In the lights of these informations, the purpose of the present study was to compare the effects of non-surgical periodontal therapy on patients undergoing continous ambulatory peritoneal dialysis(CAPD) due to diabetic nephropathy and non-diabetic. Forty three participants ( 22 Diabetic Nephropathy(DN) group , 21 Non-Diabetic Nephropathy(N-DN) group) were included and divided into the two group; DN group and N-DN group, in the present study.
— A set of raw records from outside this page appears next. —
(** The body of the [images.map] callback: the positioned image and the
    [columnHeights] array after the update.  [top] reads
    [columnHeights[shortestColumnIndex]], which is defined whenever the array
    is not empty ([shortestColumn_firstMin] below); [default 0] is never used
    for [columnCount >= 1]. *)
Definition placeImage (imageWidth : Z) (columnHeights : list Z)
    (image : ImageWithDimensions) : PositionedImage * list Z :=
  let shortestColumnIndex := shortestColumn columnHeights in
  let calculatedHeight := heightFor imageWidth image in
  let totalCardHeight := calculatedHeight in
  let positionedImage :=
    {| image := image;
       column := shortestColumnIndex;
       top := default 0 (JS.get columnHeights shortestColumnIndex);
       calculatedHeight := totalCardHeight;
       calculatedWidth := imageWidth |} in
  (positionedImage, JS.addAt columnHeights shortestColumnIndex (totalCardHeight + gap)).

Arguments placeImage : simpl never.

(** [images.map] with the array the callback mutates passed along. *)
Fixpoint mapImages (imageWidth : Z) (columnHeights : list Z)
    (images : list ImageWithDimensions) : list PositionedImage * list Z :=
  match images with
  | [] => ([], columnHeights)
  | image :: rest =>
      let '(positionedImage, columnHeights1) := placeImage imageWidth columnHeights image in
      let '(positioned, columnHeights2) := mapImages imageWidth columnHeights1 rest in
      (positionedImage :: positioned, columnHeights2)
  end.

(** The run after the guard on the empty input: the positioned images and
    the final [columnHeights]. *)
Definition runLayout (isFullscreen : bool) (innerWidth : Z)
    (images : list ImageWithDimensions) (columnCount : nat)
  : list PositionedImage * list Z :=
  let imageWidth := imageWidthOf (containerMaxWidth isFullscreen innerWidth) columnCount in
  let columnHeights := replicate columnCount 0 in
  mapImages imageWidth columnHeights images.

Definition calculateWaterfallLayout (isFullscreen : bool) (innerWidth : Z)
    (images : list ImageWithDimensions) (columnCount : nat) : list PositionedImage :=
  match images with
  | [] => []
  | _ => fst (runLayout isFullscreen innerWidth images columnCount)
  end.

(** The accumulators [columnHeights] when the map has finished. *)
Definition finalColumnHeights (isFullscreen : bool) (innerWidth : Z)
    (images : list ImageWithDimensions) (columnCount : nat) : list Z :=
  snd (runLayout isFullscreen innerWidth images columnCount).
The following clinical parameters were evaluated at baseline and the end of the study: Plaque index ; Gingival index ; pocket depth (PD) measurements; bleeding on probing (BOP)-percentage of BOP (+) sites; gingival recession (GR)-from the cement-enamel junction to the gingival margin; and clinical attachment level (CAL)-the sum of PD and GR measurements. The Decay-Missing-Filling Index (DMFT) was recorded. Clinical examinations were repeated 6 months following periodontal treatment. All clinical measurements were taken from the mid-buccal and mid-lingual sites and the buccal aspects of the interproximal contact area for the mesial and distal sites of each tooth to the nearest 0.5 mm using a 15 mm periodontal probe at baseline and the 6th months after treatment. All periodontal clinical examinations were performed by one calibrated examiner (FOT). At baseline and 6 months after treatment, fasting venous blood samples were collected from the antecubital fossa by an experienced nurse. Blood samples for TNF- α, IL-6 and PTX-3 were centrifuged, and separated serum and plasma samples were stored at -80◦C until analysis. TNF-α , IL-6 , and PTX-3 serum levels were determined using a commercial solid-phase enzyme-linked immunosorbent assay (ELISA) kit according to the manufacturer's instructions. Periodontal treatments were performed 2 hours after the patients had their breakfast following the blood sampling. Standard oral hygiene instructions were given to all groups, including interdental plaque control (interdental brushes) and brushing of the dorsum of the tongue twice a day. Oral hygiene control and re-instructions were provided during all visits. After local infiltration, full-mouth scaling and root planning (FM-SRP) was performed by the same investigator with standard periodontal curettes
Recruitment & Eligibility
- Status
- COMPLETED
- Sex
- Not specified
- Target Recruitment
- 43
- had to have chronic periodontitis
- ≥15 natural teeth
- needed to be >30 years old
- History of antibiotic or anti-inflammatory drugs within the previous 6 months
- pregnancy or lactation
- periodontal therapy within 6 months prior to the study
- past or current smoking and alcohol consumption
Study & Design
- Study Type
- OBSERVATIONAL
- Study Design
- Not specified
- Primary Outcome Measures
Name Time Method Periodontal disease parameters change Examinations were performed at baseline and repeated 6 months following periodontal treatment. Change is determined with at baseline - at 6 months after periodontal treatment. pocket depth (mm) evaluation .was performed by periodontal probe.
- Secondary Outcome Measures
Name Time Method Biochemical parameters change biochemical parameters were evaluated at baseline and 6 months following periodontal treatment . Change is determined with baseline - 6 months after periodontal treatment. TNF-α pg/mL serum levels were evaluated.